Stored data
# # # #
(* ===== verification/CLib.v ===== *)
(** The C library subset of [src/lib.c]: memory and string functions, on
    physical memory, and the pseudo-random generator. *)
From S2P Require Import Prelude X86 Machine.
Open Scope Z_scope.

(** ** memcpy, memmove, memset *)

Fixpoint memcpy_loop (n : nat) (d s : Z) : M machine () :=
  match n with
  | O => mret ()
  | S n => c ← read 1 s; write 1 d c;; memcpy_loop n (d + 1) (s + 1)
  end.

Definition memcpy (dst src n : Z) : M machine Z :=
  memcpy_loop (Z.to_nat n) dst src;; mret dst.

(** [*--d = *--s] *)
Fixpoint memmove_down (n : nat) (d s : Z) : M machine () :=
  match n with
  | O => mret ()
  | S n => c ← read 1 (s - 1); write 1 (d - 1) c;; memmove_down n (d - 1) (s - 1)
  end.

Definition memmove (dst src n : Z) : M machine Z :=
  (if (src <? dst) && (dst <? src + n)
   then memmove_down (Z.to_nat n) (dst + n) (src + n)
   else memcpy_loop (Z.to_nat n) dst src);;
  mret dst.

Fixpoint memset_loop (n : nat) (p c : Z) : M machine () :=
  match n with
  | O => mret ()
  | S n => write 1 p c;; memset_loop n (p + 1) c
  end.

Definition memset (v c n : Z) : M machine Z :=
  memset_loop (Z.to_nat n) v c;; mret v.

Lemma memset_loop_ok n p c s :
  0 ≤ p → p + Z.of_nat n ≤ 0x200000 →
  memset_loop n p c s = Ok () (set_mem (fill n (mem s) p c) s).
Proof.
  revert p s. induction n as [|n IH]; intros p s H0 H1; cbn [memset_loop fill].
  - by rewrite set_mem_id.
  - erewrite bind_ok by (apply write_ok; lia). by rewrite IH by lia.
Qed.

Lemma memset_ok v c n s :
  0 ≤ v → 0 ≤ n → v + n ≤ 0x200000 →
  memset v c n s = Ok v (set_mem (fill (Z.to_nat n) (mem s) v c) s).
Proof. intros. unfold memset. by erewrite bind_ok by (apply memset_loop_ok; lia). Qed.

Lemma memcpy_loop_ok n d p s :
  0 ≤ d → d + Z.of_nat n ≤ 0x200000 → 0 ≤ p → p + Z.of_nat n ≤ 0x200000 →
  memcpy_loop n d p s = Ok () (set_mem (copy n (mem s) d p) s).
Proof.
  revert d p s. induction n as [|n IH]; intros d p s ????; cbn [memcpy_loop copy].
  - by rewrite set_mem_id.
  - erewrite bind_ok by (apply read_ok; lia).
    erewrite bind_ok by (apply write_ok; lia). by rewrite IH by lia.
Qed.

Lemma memcpy_ok d p n s :
  0 ≤ n → 0 ≤ d → d + n ≤ 0x200000 → 0 ≤ p → p + n ≤ 0x200000 →
  memcpy d p n s = Ok d (set_mem (copy (Z.to_nat n) (mem s) d p) s).
Proof. intros. unfold memcpy. by erewrite bind_ok by (apply memcpy_loop_ok; lia). Qed.

(** The backward copy moves the source bytes when the destination starts after
    the source. *)
Lemma memmove_down_ok n d p s :
  p < d → Z.of_nat n ≤ p → d ≤ 0x200000 →
  ∃ m, memmove_down n d p s = Ok () (set_mem m s) ∧
  ∀ b, load8 m b = if decide (d - Z.of_nat n ≤ b < d)
                   then load8 (mem s) (p + (b - d)) else load8 (mem s) b.
Proof.
  revert d p s. induction n as [|n IH]; intros d p s H1 H2 H3; cbn [memmove_down].
  - exists (mem s). split; [by rewrite set_mem_id|]. intros b.
    by rewrite decide_False by lia.
  - erewrite bind_ok by (apply read_ok; lia). erewrite bind_ok by (apply write_ok; lia).
    rewrite load_1. set (m1 := store 1 (mem s) (d - 1) (load8 (mem s) (p - 1))).
    destruct (IH (d - 1) (p - 1) (set_mem m1 s)) as (m & -> & Hm); [lia..|].
    exists m. split; [done|]. intros b. rewrite Hm. cbn [mem set_mem]. unfold m1.
    rewrite !load8_store_1. pose proof (load8_range (mem s) (p - 1)).
    rewrite (Z.mod_small (load8 _ _)) by done.
    repeat case_decide; try lia; try done; f_equal; lia.
Qed.

(** ** Strings

    A string runs to its first NUL.  The loops read one byte after the other;
    they leave physical memory, with a kernel fault, after at most [str_fuel]
    reads. *)

Definition str_fuel (s : Z) : nat := Datatypes.S (Z.to_nat (MEMSIZE_PHYSICAL - s)).

Fixpoint strlen_loop (fuel : nat) (s n : Z) : M machine Z :=
  match fuel with
  | O => halt Spinning
  | S fuel => c ← read 1 s;
              if c =? 0 then mret n else strlen_loop fuel (s + 1) (n + 1)
  end.

Definition strlen (s : Z) : M machine Z := strlen_loop (str_fuel s) s 0.

Fixpoint strnlen_loop (fuel : nat) (s n maxlen : Z) : M machine Z :=
  match fuel with
  | O => halt Spinning
  | S fuel =>
      if n =? maxlen then mret n else
      c ← read 1 s;
      if c =? 0 then mret n else strnlen_loop fuel (s + 1) (n + 1) maxlen
  end.

Definition strnlen (s maxlen : Z) : M machine Z := strnlen_loop (str_fuel s) s 0 maxlen.

Fixpoint strcpy_loop (fuel : nat) (d s : Z) : M machine () :=
  match fuel with
  | O => halt Spinning
  | S fuel => c ← read 1 s; write 1 d c;;
              if c =? 0 then mret () else strcpy_loop fuel (d + 1) (s + 1)
  end.

Definition strcpy (dst src : Z) : M machine Z :=
  strcpy_loop (str_fuel src) dst src;; mret dst.

Fixpoint strcmp_loop (fuel : nat) (a b : Z) : M machine Z :=
  match fuel with
  | O => halt Spinning
  | S fuel =>
      ca ← read 1 a; cb ← read 1 b;
      if istrue ca && istrue cb && (ca =? cb)
      then strcmp_loop fuel (a + 1) (b + 1)
      else mret ((if cb <? ca then 1 else 0) - (if ca <? cb then 1 else 0))
  end.

Definition strcmp (a b : Z) : M machine Z := strcmp_loop (str_fuel a) a b.

Fixpoint strchr_loop (fuel : nat) (s c : Z) : M machine Z :=
  match fuel with
  | O => halt Spinning
  | S fuel =>
      x ← read 1 s;
      if istrue x && negb (x =? u8 c) then strchr_loop fuel (s + 1) c
      else mret (if x =? u8 c then s else 0)
  end.

Definition strchr (s c : Z) : M machine Z := strchr_loop (str_fuel s) s c.

(** [l], without its NUL, is the string at address [s]. *)
Fixpoint cstr (m : gmap Z Z) (s : Z) (l : list Z) : Prop :=
  0 ≤ s < MEMSIZE_PHYSICAL ∧
  match l with
  | [] => load8 m s = 0
  | c :: l => c ≠ 0 ∧ load8 m s = c ∧ cstr m (s + 1) l
  end.

(** The sign of the first difference of two strings. *)
Fixpoint str_compare (a b : list Z) : Z :=
  match a, b with
  | [], [] => 0
  | [], _ :: _ => -1
  | _ :: _, [] => 1
  | x :: a, y :: b => if x =? y then str_compare a b else if y <? x then 1 else -1
  end.

Lemma str_fuel_step s : s < MEMSIZE_PHYSICAL → str_fuel s = Datatypes.S (str_fuel (s + 1)).
Proof. unfold str_fuel. zlia. Qed.

Lemma cstr_range m s l : cstr m s l → 0 ≤ s < 0x200000.
Proof. destruct l; simpl; intros [? ?]; zlia. Qed.

Lemma read_byte m s : 0 ≤ s < 0x200000 → read 1 s m = Ok (load8 (mem m) s) m.
Proof. intros. rewrite read_ok, load_1 by lia. done. Qed.

Lemma strlen_loop_ok s m l n :
  cstr (mem m) s l →
  strlen_loop (str_fuel s) s n m = Ok (n + Z.of_nat (length l)) m.
Proof.
  revert s n. induction l as [|c l IH]; intros s n H; pose proof (cstr_range _ _ _ H);
    rewrite str_fuel_step by zlia; cbn [strlen_loop];
    erewrite bind_ok by (apply read_byte; done); destruct H as [_ H].
  - rewrite H. cbn. f_equal. lia.
  - destruct H as (Hc & -> & H). rewrite (proj2 (Z.eqb_neq c 0)) by done.
    rewrite IH by done. f_equal. cbn [length]. lia.
Qed.

Lemma strcmp_loop_ok a b m la lb :
  cstr (mem m) a la → cstr (mem m) b lb →
  strcmp_loop (str_fuel a) a b m = Ok (str_compare la lb) m.
Proof.
  revert a b lb. induction la as [|x la IH]; intros a b lb Ha Hb;
    pose proof (cstr_range _ _ _ Ha); pose proof (cstr_range _ _ _ Hb);
    rewrite str_fuel_step by zlia; cbn [strcmp_loop];
    do 2 (erewrite bind_ok by (apply read_byte; done));
    destruct Ha as [_ Ha];
    pose proof (load8_range (mem m) a); pose proof (load8_range (mem m) b).
  - rewrite Ha in *. destruct lb as [|y lb]; destruct Hb as [_ Hb]; cbn.
    + by rewrite Hb.
    + destruct Hb as (?&<-&_). destruct (Z.ltb_spec 0 (load8 (mem m) b)); [|lia].
      by destruct (Z.ltb_spec (load8 (mem m) b) 0); [lia|].
  - destruct Ha as (Hx & Hax & Ha). rewrite Hax in *.
    destruct lb as [|y lb]; destruct Hb as [_ Hb]; cbn.
    + rewrite Hb. unfold istrue. rewrite andb_false_r. cbn.
      destruct (Z.ltb_spec 0 x); [|lia]. by destruct (Z.ltb_spec x 0); [lia|].
    + destruct Hb as (Hy&->&Hb). unfold istrue.
      rewrite (proj2 (Z.eqb_neq x 0)), (proj2 (Z.eqb_neq y 0)) by done. cbn.
      destruct (Z.eqb_spec x y) as [->|]; [by apply IH|].
      destruct (Z.ltb_spec y x), (Z.ltb_spec x y); try lia; done.
Qed.

(** ** rand, srand *)

Record rand_state : Type := MkRand { rand_seed_set : Z; rand_seed : Z }.

Definition RAND_MAX : Z := 0x7FFFFFFF.

Definition srand (seed : Z) : M rand_state () := modify (λ _, MkRand 1 (u32 seed)).

Definition rand : M rand_state Z :=
  set ← gets rand_seed_set;
  (if istrue set then mret () else srand 819234718);;
  modify (λ s, MkRand (rand_seed_set s) (u32 (u32 (rand_seed s * 1664525) + 1013904223)));;
  gets (λ s, Z.land (rand_seed s) RAND_MAX).

(** ** Properties *)

(** C39: [memmove] copies [n] bytes as if through a temporary buffer, however
    source and destination overlap, and changes nothing else. *)
Theorem memmove_copies dst src n s :
  0 ≤ n → 0 ≤ dst → dst + n ≤ 0x200000 → 0 ≤ src → src + n ≤ 0x200000 →
  ∃ m, memmove dst src n s = Ok dst (set_mem m s) ∧
  ∀ b, load8 m b = if decide (dst ≤ b < dst + n) then load8 (mem s) (src + (b - dst)) else load8 (mem s) b.
Proof.
  intros Hn Hd Hd2 Hs Hs2. unfold memmove.
  destruct (Z.ltb_spec src dst), (Z.ltb_spec dst (src + n)); cbn [andb].
  2-4: (erewrite bind_ok by (apply memcpy_loop_ok; lia)); eexists; (split; [reflexivity|]);
    intros b; rewrite load8_copy by lia; by rewrite Z2Nat.id.
  destruct (memmove_down_ok (Z.to_nat n) (dst + n) (src + n) s) as (m & E & Hm); [lia..|].
  exists m. split; [by rewrite (bind_ok _ _ _ _ _ E)|]. intros b. rewrite Hm, Z2Nat.id by done.
  rewrite (decide_ext (dst + n - n ≤ b < dst + n) (dst ≤ b < dst + n)) by lia.
  case_decide; [f_equal; lia|done].
Qed.

Lemma memmove_copies_witness :
  let s := machine_with {[0x1000 := 1; 0x1001 := 2; 0x1002 := 3]} in
  ∃ m, memmove 0x1001 0x1000 3 s = Ok 0x1001 (set_mem m s) ∧ load8 m 0x1003 = 3.
Proof.
  intros s. destruct (memmove_copies 0x1001 0x1000 3 s) as (m & E & Hm); [lia..|].
  exists m. split; [exact E|]. rewrite Hm. reflexivity.
Defined.

(** [strcmp] compares as the dictionary order of the two strings does, and
    terminates for all strings in physical memory. *)
Theorem strcmp_orders a b la lb s :
  cstr (mem s) a la → cstr (mem s) b lb → strcmp a b s = Ok (str_compare la lb) s.
Proof. apply strcmp_loop_ok. Qed.

Lemma strcmp_orders_witness :
  strcmp 0x1000 0x2000 (machine_with {[0x1000 := 65; 0x1001 := 66; 0x2000 := 65]})
  = Ok 1 (machine_with {[0x1000 := 65; 0x1001 := 66; 0x2000 := 65]}).
Proof. apply (strcmp_orders 0x1000 0x2000 [65; 66] [65]); cbn; repeat split; done. Defined.

(** [strlen] returns the number of bytes before the NUL, for every string
    that ends inside physical memory. *)
Lemma strlen_counts a l s : cstr (mem s) a l → strlen a s = Ok (Z.of_nat (length l)) s.
Proof. intros Hl. unfold strlen. by rewrite (strlen_loop_ok _ _ l) by done. Qed.

Lemma strlen_counts_witness :
  strlen 0x1000 (machine_with {[0x1000 := 65; 0x1001 := 66]})
  = Ok 2 (machine_with {[0x1000 := 65; 0x1001 := 66]}).
Proof. apply (strlen_counts 0x1000 [65; 66]). cbn. repeat split; done. Defined.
# # # #
▶ [EXERCISE DETAILS]:
Please transcribe only the lines in the records above running from the line that has "rewrite IH by done." through the line that has "destruct Ha as [_ Ha];", both included, exactly as they appear.

▶ [RESULT FOR THIS TASK]:
    rewrite IH by done. f_equal. cbn [length]. lia.
Qed.

Lemma strcmp_loop_ok a b m la lb :
  cstr (mem m) a la → cstr (mem m) b lb →
  strcmp_loop (str_fuel a) a b m = Ok (str_compare la lb) m.
Proof.
  revert a b lb. induction la as [|x la IH]; intros a b lb Ha Hb;
    pose proof (cstr_range _ _ _ Ha); pose proof (cstr_range _ _ _ Hb);
    rewrite str_fuel_step by zlia; cbn [strcmp_loop];
    do 2 (erewrite bind_ok by (apply read_byte; done));
    destruct Ha as [_ Ha];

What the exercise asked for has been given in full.